In particular, suppose that the two channels \({\cal C}_1\) and \({\cal C}_2\) have the form \({\cal C}_1 = {\cal U} \otimes I/d\) and \({\cal C}_2 = I/d \otimes {\cal U}\), where \({\cal U}\) is a fixed unitary channel. In this case, we find that the fidelity divergence is 1/d2. Hence, the error probability satisfies the bound

$$p_{{\mathrm{err}}}^{{\mathrm{seq}}}({\cal C}_1,{\cal C}_2;N) \ge \frac{1}{{4d^{2N}}}.$$
(11)

In the causal intermediary problem, the unitary gate \({\cal U}\) is unknown, and therefore the error probability can only be larger than \(p_{{\mathrm{err}}}^{{\mathrm{seq}}}({\cal C}_1,{\cal C}_2;N)\). Hence, the identification of the causal intermediary cannot occur at a rate faster than 2 log d.

Equation (11) limits all sequential quantum strategies. But in fact quantum theory is also compatible with scenarios where physical processes take place in an indefinite order23,24. Could the rate be increased if the experimenter had access to exotic phenomena involving indefinite order?

The answer is negative. In the Methods section, we develop the concepts and methods needed to answer this question, and we show that the minimum error probability in distinguishing between the two channels \({\cal C}_1 = {\cal I} \otimes I/d\) and \({\cal C}_2 = I/d \otimes {\cal I}\) using arbitrary setups with indefinite order satisfies the bound

$$p_{{\mathrm{err}}}^{{\mathrm{ind}}}({\cal C}_1,{\cal C}_2;N) \ge \frac{{1 - \sqrt {1 - \frac{1}{{d^{2N}}}} }}{2}{\kern 1pt} .$$
(12)

Clearly, this bound applies to the causal intermediary problem, which is harder than the discrimination of the two specific channels \({\cal C}_1 = {\cal I} \otimes I/d\) and \({\cal C}_2 = I/d \otimes {\cal I}\). Hence, the rate RQ = 2 log d represents the ultimate quantum limit to the identification of a causal intermediary.
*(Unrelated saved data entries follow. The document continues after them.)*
(** * AutoGenDevTeam workflow orchestrator (workflow.py): model and properties

    A shallow embedding of [WorkflowOrchestrator]: the speaker selector
    (the transition table with its review loop), the marker-based file
    extraction and the [initiate_workflow] facade, together with the
    properties of the specification that concern them; and of what the
    application (app.py) does around a run: the validation of the request
    and the progress callback.

    Python [str] values that the program inspects character by character
    (message contents, the request, file names and bodies) are lists of
    Unicode code points.  Agent names and dictionary keys are only ever
    compared for equality with literals; they are Rocq strings. *)

From Stdlib Require Import ZArith NArith Ascii String List Bool Lia.
From stdpp Require Import base option list gmap strings.

Open Scope Z_scope.

(** ** Text *)

Definition char := N.
Definition str := list char.

(** A literal of the source, as code points. *)
Definition py (s : string) : str := N_of_ascii <$> list_ascii_of_string s.

Definition nl : char := 10%N.
Definition slash : char := 47%N.

(** [Py_UNICODE_ISSPACE]: the class used by [str.strip()] and by [\s] in a
    [str] pattern. *)
Definition is_space (c : char) : bool :=
  ((9 <=? c) && (c <=? 13) || (28 <=? c) && (c <=? 32)
   || (c =? 133) || (c =? 160) || (c =? 5760)
   || (8192 <=? c) && (c <=? 8202)
   || (c =? 8232) || (c =? 8233) || (c =? 8239) || (c =? 8287)
   || (c =? 12288))%N.

Definition non_space (c : char) : bool := negb (is_space c).
Definition any_char (c : char) : bool := true.

Definition str_eqb (a b : str) : bool := bool_decide (a = b).

(** [s.startswith(p)], returning what follows the prefix. *)
Fixpoint strip_prefix (p s : str) : option str :=
  match p, s with
  | [], _ => Some s
  | a :: p', b :: s' => if (a =? b)%N then strip_prefix p' s' else None
  | _ :: _, [] => None
  end.

Definition starts_with (p s : str) : bool :=
  match strip_prefix p s with Some _ => true | None => false end.

(** [needle in hay] on strings. *)
Fixpoint contains (needle hay : str) : bool :=
  starts_with needle hay ||
  match hay with
  | [] => false
  | _ :: t => contains needle t
  end.

Fixpoint lstrip (s : str) : str :=
  match s with
  | c :: s' => if is_space c then lstrip s' else s
  | [] => []
  end.

(** [s.strip()] *)
Definition strip (s : str) : str := rev (lstrip (rev (lstrip s))).

(** [s.split(sep)] for a one-character separator. *)
Fixpoint split_on (sep : char) (s : str) : list str :=
  match s with
  | [] => [[]]
  | c :: s' =>
      if (c =? sep)%N then [] :: split_on sep s'
      else match split_on sep s' with
           | w :: ws => (c :: w) :: ws
           | [] => [[c]]
           end
  end.

(** ** The file-block pattern

    [file_pattern = r'===BEGIN_FILE:([^\s]+)===\s*\n(.*?)\n===END_FILE===']
    matched with [re.DOTALL].  Python's [re] is a backtracking matcher: a
    greedy quantifier tries the longest repetition first and gives back one
    character at a time, a lazy one tries the shortest first.  Each piece of
    the pattern is a combinator taking the rest of the pattern as a
    continuation [k]; a continuation answering [None] makes the piece try
    its next alternative. *)

Section Regex.
Context {R : Type}.

(** A literal run of characters. *)
Definition lit (p : str) (s : str) (k : str -> option R) : option R :=
  match strip_prefix p s with
  | Some rest => k rest
  | None => None
  end.

(** [cls*], greedy; [acc] is the text matched so far. *)
Fixpoint greedy (cls : char -> bool) (s : str) (acc : str)
    (k : str -> str -> option R) : option R :=
  match s with
  | c :: s' =>
      if cls c then
        match greedy cls s' (acc ++ [c]) k with
        | Some r => Some r
        | None => k acc s
        end
      else k acc s
  | [] => k acc s
  end.

(** [cls+], greedy. *)
Definition greedy1 (cls : char -> bool) (s : str)
    (k : str -> str -> option R) : option R :=
  match s with
  | c :: s' => if cls c then greedy cls s' [c] k else None
  | [] => None
  end.

(** [cls*?], lazy. *)
Fixpoint lazy (cls : char -> bool) (s : str) (acc : str)
    (k : str -> str -> option R) : option R :=
  match k acc s with
  | Some r => Some r
  | None =>
      match s with
      | c :: s' => if cls c then lazy cls s' (acc ++ [c]) k else None
      | [] => None
      end
  end.
End Regex.

Definition BEGIN_FILE : str := py "===BEGIN_FILE:".
Definition EQUALS3 : str := py "===".
Definition END_FILE : str := nl :: py "===END_FILE===".

(** One attempt of [file_pattern] at the start of [s]: the two groups and
    the text left after the match. *)
Definition file_pattern (s : str) : option (str * str * str) :=
  lit BEGIN_FILE s (fun s1 =>
  greedy1 non_space s1 (fun filename s2 =>
  lit EQUALS3 s2 (fun s3 =>
  greedy is_space s3 [] (fun _ s4 =>
  lit [nl] s4 (fun s5 =>
  lazy any_char s5 [] (fun file_content s6 =>
  lit END_FILE s6 (fun s7 =>
  Some (filename, file_content, s7)))))))).

(** [re.findall(file_pattern, content, re.DOTALL)]: the leftmost match,
    then the leftmost match after its end, and so on.  [skip] counts the
    characters of the current match still to be stepped over (a match of
    this pattern is never empty). *)
Fixpoint findall_from (s : str) (skip : nat) : list (str * str) :=
  match s with
  | [] => []
  | _ :: s' =>
      match skip with
      | S n => findall_from s' n
      | O =>
          match file_pattern s with
          | Some (filename, file_content, rest) =>
              (filename, file_content)
                :: findall_from s' (length s - length rest - 1)
          | None => findall_from s' 0
          end
      end
  end.

Definition findall (content : str) : list (str * str) := findall_from content 0.

(** ** Exceptions

    The handlers of [initiate_workflow] distinguish five families of
    exception; [OtherBaseException] stands for [SystemExit] and
    [GeneratorExit], which no [except Exception] clause catches. *)

Inductive exn_kind :=
| KeyboardInterrupt
| OtherBaseException
| TimeoutError
| ValueError
| ConnectionError
| OtherException.

Record exn := {
  kind : exn_kind;
  type_name : string;   (* type(e).__name__ *)
  exn_text : str        (* str(e) *)
}.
Extension to arbitrary numbers of hypotheses

The quantum advantage demonstrated in the previous sections can be extended to the identification of the causal intermediary among an arbitrary number k of candidate variables. The best classical strategy still consists of initializing all variables to the same value. Errors arise when the values of two or more output variables are compatible with an invertible function. In the limit of many repetitions, the minimum error probability is \(p_{{\mathrm{err}},{\mathrm{k}}}^{\mathrm{C}} = (k - 1)/(2d^{N - 1}) + O\left( {d^{ - 2N}} \right)\). (Supplementary Note 3). For quantum strategies, the best option among simple parallel strategies is still to divide the input particles into N/d groups of d particles and to initialize each group in the singlet state. In Supplementary Note 4, we show that this strategy reduces the error probability to \(p_{{\mathrm{err}},{\mathrm{k}}}^{{\mathrm{coh}}} = (k - 1)/(2d^N) + O\left( {d^{ - 2N}} \right)\), for causal relations represented by arbitrary unitary gates.
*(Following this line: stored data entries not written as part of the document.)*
Lemma raise_for_status_raises resp :
  error_status (status_code resp) = true ->
  exists msg, raise_for_status resp = raise (Requests HTTPError) msg.
Proof.
  unfold error_status, raise_for_status. intros H.
  destruct (400 <=? status_code resp)%Z eqn:H1,
           (status_code resp <? 500)%Z eqn:H2,
           (500 <=? status_code resp)%Z eqn:H3,
           (status_code resp <? 600)%Z eqn:H4;
    try done; simpl in *; try lia; by eexists.
Qed.

(** A request that fails in transport: a timeout of either kind becomes
    [TimeoutError] (a [ConnectTimeout] too, although it is a
    [ConnectionError] as well, since the clause for [Timeout] comes
    first), another connection failure becomes [NetworkError], and every
    other exception of [requests] becomes [APIError]. One request has
    been sent; the clock and the log are untouched. *)
Theorem call_api_transport_errors endpoint params method w r msg :
  send env (requests_sent w) (request_of self endpoint params method)
    = Fails r msg ->
  (r ∈ [Timeout; ConnectTimeout; ReadTimeout] ->
   _call_api env self endpoint params method w =
     (raise TimeoutError
        ("API request timeout after " +:+ str_Z (timeout self) +:+ "s"),
      sent w)) /\
  (r ∈ [ConnectionError; ProxyError; SSLError] ->
   _call_api env self endpoint params method w =
     (raise NetworkError ("Network connection error: " +:+ msg), sent w)) /\
  (r ∈ [RequestException; HTTPError; TooManyRedirects; RetryError;
        InvalidJSONError; RequestsJSONDecodeError] ->
   _call_api env self endpoint params method w =
     (raise APIError ("API request failed: " +:+ msg), sent w)).
Proof.
  intros Hs. rewrite call_api_run, Hs.
  repeat split; intros Hin; destruct r; try reflexivity;
    exfalso; apply list_elem_of_In in Hin; simpl in Hin; intuition congruence.
Qed.

(** [_call_api] returns exactly when the answer has no error status and
    its body decodes to a dict whose [success] is truthy; it then returns
    the value under [data], or the whole dict when there is no [data]. *)
Theorem call_api_returns_iff endpoint params method w payload w' :
  _call_api env self endpoint params method w = (Ok payload, w') <->
  exists resp d,
    send env (requests_sent w) (request_of self endpoint params method)
      = Responds resp /\
    error_status (status_code resp) = false /\
    body resp = JsonValue (VDict d) /\
    Value.truthy (default VNone (d !! "success")) = true /\
    payload = default (VDict d) (d !! "data") /\
    w' = sent w.
Proof.
  rewrite call_api_run. unfold raise, Value.no_attribute. split.
  - destruct (send env _ _) as [r msg|resp].
    + by repeat case_match.
    + destruct (error_status (status_code resp)) eqn:Hst.
      * destruct (raise_for_status_raises resp Hst) as [m ->]. by unfold raise.
      * rewrite raise_for_status_ok by done.
        destruct (body resp) as [[| | | | | |d]|[] ?] eqn:Hb; try done.
        destruct (Value.truthy _) eqn:Ht; [|done].
        intros [= <- <-]. by exists resp, d.
  - intros (resp & d & -> & Hst & -> & -> & -> & ->).
    by rewrite raise_for_status_ok.
Qed.

(** An answer that [_call_api] turns down: an error status makes it raise
    [APIError] whatever the body is; so does a body that is not JSON, and a
    dict whose [success] is missing or falsy, with the [message] of the
    dict in the error. A body that decodes to anything but a dict makes it
    raise [AttributeError]. *)
Theorem call_api_rejections endpoint params method w resp :
  send env (requests_sent w) (request_of self endpoint params method)
    = Responds resp ->
  (error_status (status_code resp) = true ->
   exists msg,
     _call_api env self endpoint params method w = (raise APIError msg, sent w)) /\
  (error_status (status_code resp) = false ->
   (forall by_requests m, body resp = JsonFails by_requests m ->
      exists msg,
        _call_api env self endpoint params method w
          = (raise APIError msg, sent w)) /\
   (forall d, body resp = JsonValue (VDict d) ->
      Value.truthy (default VNone (d !! "success")) = false ->
      _call_api env self endpoint params method w =
        (raise APIError
           ("API error: " +:+
            str_value env (default (VStr "Unknown error") (d !! "message"))),
         sent w)) /\
   (forall v, body resp = JsonValue v -> (forall d, v <> VDict d) ->
      _call_api env self endpoint params method w =
        (raise AttributeError
           ("'" +:+ Value.type_name v +:+ "' object has no attribute 'get'"),
         sent w))).
Proof.
  intros Hs. rewrite !call_api_run, Hs. split.
  - intros Hst. destruct (raise_for_status_raises resp Hst) as [m ->].
    by eexists.
  - intros Hst. rewrite raise_for_status_ok by done. repeat split.
    + intros b m ->. destruct b; by eexists.
    + intros d -> Ht. by rewrite Ht.
    + intros v -> Hv. destruct v; try done. by destruct (Hv d).
Qed.

End WithClient.

Lemma call_api_transport_errors_witness :
  _call_api Scenarios.unreachable Scenarios.client CHECK_KENDARAAN_ENDPOINT
    ∅ "get" Scenarios.start
  = (raise TimeoutError "API request timeout after 10s", mkWorld 1 0 []).
Proof.
  apply (proj1 (call_api_transport_errors Scenarios.unreachable Scenarios.client
                  CHECK_KENDARAAN_ENDPOINT ∅ "get" Scenarios.start
                  ConnectTimeout "connection timed out" eq_refl)).
  apply list_elem_of_In. simpl. tauto.
Defined.

Lemma call_api_rejections_witness :
  _call_api Scenarios.answers_array Scenarios.client CHECK_KENDARAAN_ENDPOINT
    ∅ "GET" Scenarios.start
  = (raise AttributeError "'list' object has no attribute 'get'", mkWorld 1 0 []).
Proof.
  apply (proj2 (proj2 (proj2 (call_api_rejections Scenarios.answers_array
                  Scenarios.client CHECK_KENDARAAN_ENDPOINT ∅ "GET"
                  Scenarios.start _ eq_refl) eq_refl)) (VList []) eq_refl).
  intros d. discriminate.
Defined.

End GatewayFacts.

(** ** Results and costs of the orchestrator *)

Module OrchestratorCosts.
Import PyStr Re Shape Written Gateway Accounting.
Import PyStrFacts ReFacts PlateFacts ClientFacts OrchestratorFacts.
Import NormalForm GatewayFacts Scenarios.

#[local] Arguments match_pieces : simpl never.
#[local] Opaque REGION_CODES.

Section WithClient.

Variable env : Env.
Variable self : TNKBClient.




Lemma check_plate_ok_world raw w v w' :
  check_plate env self raw w = (Ok v, w') ->
  requests_sent w' = S (requests_sent w) /\
  clock_reads w' = S (clock_reads w) /\
  created_at v = now env (clock_reads w) /\
  (log w' = log w \/ exists m, log w' = log w ++ [("WARNING", m)]).
Proof.
  rewrite check_plate_run.
  destruct (_normalize_plate raw) as [n|e0]; [|done].
  destruct (_parse_plate n) as [[[a d] l]|e0]; [|done].
  destruct (_call_api _ _ _ _ _ w) as [[payload|e1] w1] eqn:Hc;
    destruct (call_api_world _ _ _ _ _ _ _ _ Hc) as (Hr & Hk & Hl).
  - rewrite build_vehicle_info_run.
    destruct payload; try done.
    destruct (Value.upper _); [|done].
    rewrite VehicleInfo_new_run. intros [= <- <-]. simpl.
    rewrite Hr, Hk, Hl. auto.
  - destruct (isinstance e1 APIError); [|done].
    rewrite parse_locally_run. intros [= <- <-]. simpl.
    rewrite Hr, Hk, Hl. repeat split; eauto.
Qed.

Lemma check_plate_raise_world raw w e w' :
  check_plate env self raw w = (Raise e, w') ->
  (well_formed raw = false /\ exn_cls e = InvalidPlateError /\ w' = w) \/
  (well_formed raw = true /\ exn_cls e = AttributeError /\ w' = sent w).
Proof.
  unfold well_formed. rewrite check_plate_run.
  destruct (_normalize_plate raw) as [n|e0] eqn:Hn.
  - destruct (normalize_then_parse raw n Hn) as [[[a d] l] ->].
    intros H. right. split; [done|]. revert H.
    destruct (_call_api _ _ _ _ _ w) as [[payload|e1] w1] eqn:Hc;
      destruct (call_api_world _ _ _ _ _ _ _ _ Hc) as (Hr & Hk & Hl);
      assert (Hw : w1 = sent w)
        by (destruct w1; simpl in *; unfold sent; congruence).
    + rewrite build_vehicle_info_run. destruct payload; try (by intros [= <- <-]).
      destruct (default (VStr "") (d0 !! "region_code")); cbn;
        by intros [= <- <-].
    + destruct (isinstance e1 APIError) eqn:Hi.
      * by rewrite parse_locally_run.
      * intros [= <- <-]. split; [|done].
        destruct (call_api_raises _ _ _ _ _ _ _ _ Hc); congruence.
  - intros [= <- <-]. left. split; [done|]. split; [|done].
    by apply normalize_raise in Hn.
Qed.

(** What a call of [check_plate] costs. A malformed plate costs nothing:
    no request, no reading of the clock, no line in the log. A
    well-formed plate costs exactly one request; when a result comes
    back the clock has been read exactly once, for [created_at], and the
    log has at most one more line, a warning; when an error comes back
    nothing but the request has happened. *)
Theorem check_plate_costs (raw : string) w r w' :
  check_plate env self raw w = (r, w') ->
  (well_formed raw = false -> w' = w /\ exists e, r = Raise e) /\
  (well_formed raw = true ->
   requests_sent w' = S (requests_sent w) /\
   (forall v, r = Ok v ->
      clock_reads w' = S (clock_reads w) /\
      created_at v = now env (clock_reads w) /\
      (log w' = log w \/ exists m, log w' = log w ++ [("WARNING", m)])) /\
   (forall e, r = Raise e -> w' = sent w)).
Proof.
  intros Hc. destruct r as [v|e].
  - pose proof (check_plate_ok_world _ _ _ _ Hc) as (Hr & Hk & Ht & Hl).
    apply check_plate_ok in Hc as (n & _ & _ & _ & Hn & _).
    unfold well_formed. rewrite Hn. split; [done|]. intros _.
    split; [done|]. split; [|done]. by intros v' [= <-].
  - apply check_plate_raise_world in Hc as [(Hw & _ & ->)|(Hw & _ & ->)];
      rewrite Hw; (split; [try done|try done]); intros _;
      repeat split; eauto; done.
Qed.


End WithClient.



Lemma check_plate_costs_witness :
  exists r w',
    check_plate unreachable client "INVALID" start = (r, w') /\ w' = start.
Proof.
  destruct (check_plate unreachable client "INVALID" start) as [r w'] eqn:Hc.
  exists r, w'. split; [reflexivity|].
  apply (proj1 (check_plate_costs unreachable client "INVALID" start r w' Hc)).
  vm_compute. reflexivity.
Defined.


End OrchestratorCosts.

(** ** Bulk checks: how they compose and what they cost *)

Module BulkFacts.
Import PyStr Re Shape Written Gateway Accounting.
Import PyStrFacts ReFacts PlateFacts ClientFacts OrchestratorFacts.
Import NormalForm GatewayFacts OrchestratorCosts Scenarios.

#[local] Arguments match_pieces : simpl never.
#[local] Opaque REGION_CODES.

Section WithClient.

Variable env : Env.
Variable self : TNKBClient.

Lemma bulk_check_from_acc plates : forall acc w,
  bulk_check_from env self acc plates w =
    match bulk_check_from env self [] plates w with
    | (Ok vs, w') => (Ok (acc ++ vs), w')
    | (Raise e, w') => (Raise e, w')
    end.
Proof.
  induction plates as [|plate rest IH]; intros acc w.
  - cbn. by rewrite app_nil_r.
  - rewrite !bulk_check_from_cons.
    destruct (check_plate env self plate w) as [[v|e] w1].
    + rewrite (IH (acc ++ [v])), (IH ([] ++ [v])).
      destruct (bulk_check_from env self [] rest w1) as [[vs|e] w2]; [|done].
      by rewrite <- List.app_assoc.
    + destruct (isinstance e TNKBError); [|done].
      rewrite (IH (acc ++ [_])), (IH ([] ++ [_])).
      destruct (bulk_check_from env self [] rest _) as [[vs|e'] w2]; [|done].
      by rewrite <- List.app_assoc.
Qed.

Lemma bulk_check_from_app xs ys : forall acc w,
  bulk_check_from env self acc (xs ++ ys) w =
    match bulk_check_from env self acc xs w with
    | (Ok vs, w1) => bulk_check_from env self vs ys w1
    | (Raise e, w1) => (Raise e, w1)
    end.
Proof.
  induction xs as [|x xs IH]; intros acc w; [done|].
  change ((x :: xs) ++ ys) with (x :: (xs ++ ys)).
  rewrite !bulk_check_from_cons.
  destruct (check_plate env self x w) as [[v|e] w1]; [apply IH|].
  destruct (isinstance e TNKBError); [apply IH|done].
Qed.

Lemma bulk_check_split (xs ys : list string) w :
  bulk_check env self (xs ++ ys) w =
    match bulk_check env self xs w with
    | (Ok vs, w1) =>
        match bulk_check env self ys w1 with
        | (Ok us, w2) => (Ok (vs ++ us), w2)
        | (Raise e, w2) => (Raise e, w2)
        end
    | (Raise e, w1) => (Raise e, w1)
    end.
Proof.
  unfold bulk_check. rewrite bulk_check_from_app.
  destruct (bulk_check_from env self [] xs w) as [[vs|e] w1]; [|done].
  apply bulk_check_from_acc.
Qed.

(** A bulk check of two lists in a row is the bulk check of the first
    followed, in the world it leaves, by that of the second: the results
    are appended, and an error of the first keeps the second from
    starting. An empty list costs nothing and gives the empty list. *)
Theorem bulk_check_app (xs ys : list string) w :
  bulk_check env self [] w = (Ok [], w) /\
  bulk_check env self (xs ++ ys) w =
    match bulk_check env self xs w with
    | (Ok vs, w1) =>
        match bulk_check env self ys w1 with
        | (Ok us, w2) => (Ok (vs ++ us), w2)
        | (Raise e, w2) => (Raise e, w2)
        end
    | (Raise e, w1) => (Raise e, w1)
    end.
Proof. split; [reflexivity|apply bulk_check_split]. Qed.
An exponentially smaller error probability can be achieved using the input state (6). The evaluation of the error probability is more complex than in the two-hypothesis case, but the end result is the same: when the causal dependency is probed N times, the quantum error probability decays at the exponential rate RQ = 2 log d, twice the rate of the best classical strategy (see Supplementary Note 5 for the technical details).

Applications to other tests of causal hypotheses

The strategies developed in the previous sections can be applied to the identification of causal relations in a variety of scenarios. For example, they can be used to decide whether there is a causal link between two variables A and B. More specifically, they can be used to determine whether variable B is a causal intermediary for variable A or whether B fluctuates at random independently of A. Also in this case, the error probability of the best classical strategy is 1/(2dN−1), whereas preparing N/d copies of the singlet yields error probability 1/(2dN).

By superposing all possible partitions of the N inputs into groups of d, one can boost the discrimination rate from log d to 2 log d. One could speculate that, in the future, such a fast identification could be useful as a quantum version of the ping protocol, capable of establishing whether there exists a quantum communication link between two nodes of a quantum internet34.

Another application of our techniques is in the problem of identifying the cause of a given variable. Suppose that one of k variables A1, A2, …, Ak is the cause for a given variable B. An example of this situation arises in genetics, when trying to identify the gene responsible for a certain characteristic. Here, the interesting scenario is when the number of candidate causes is large.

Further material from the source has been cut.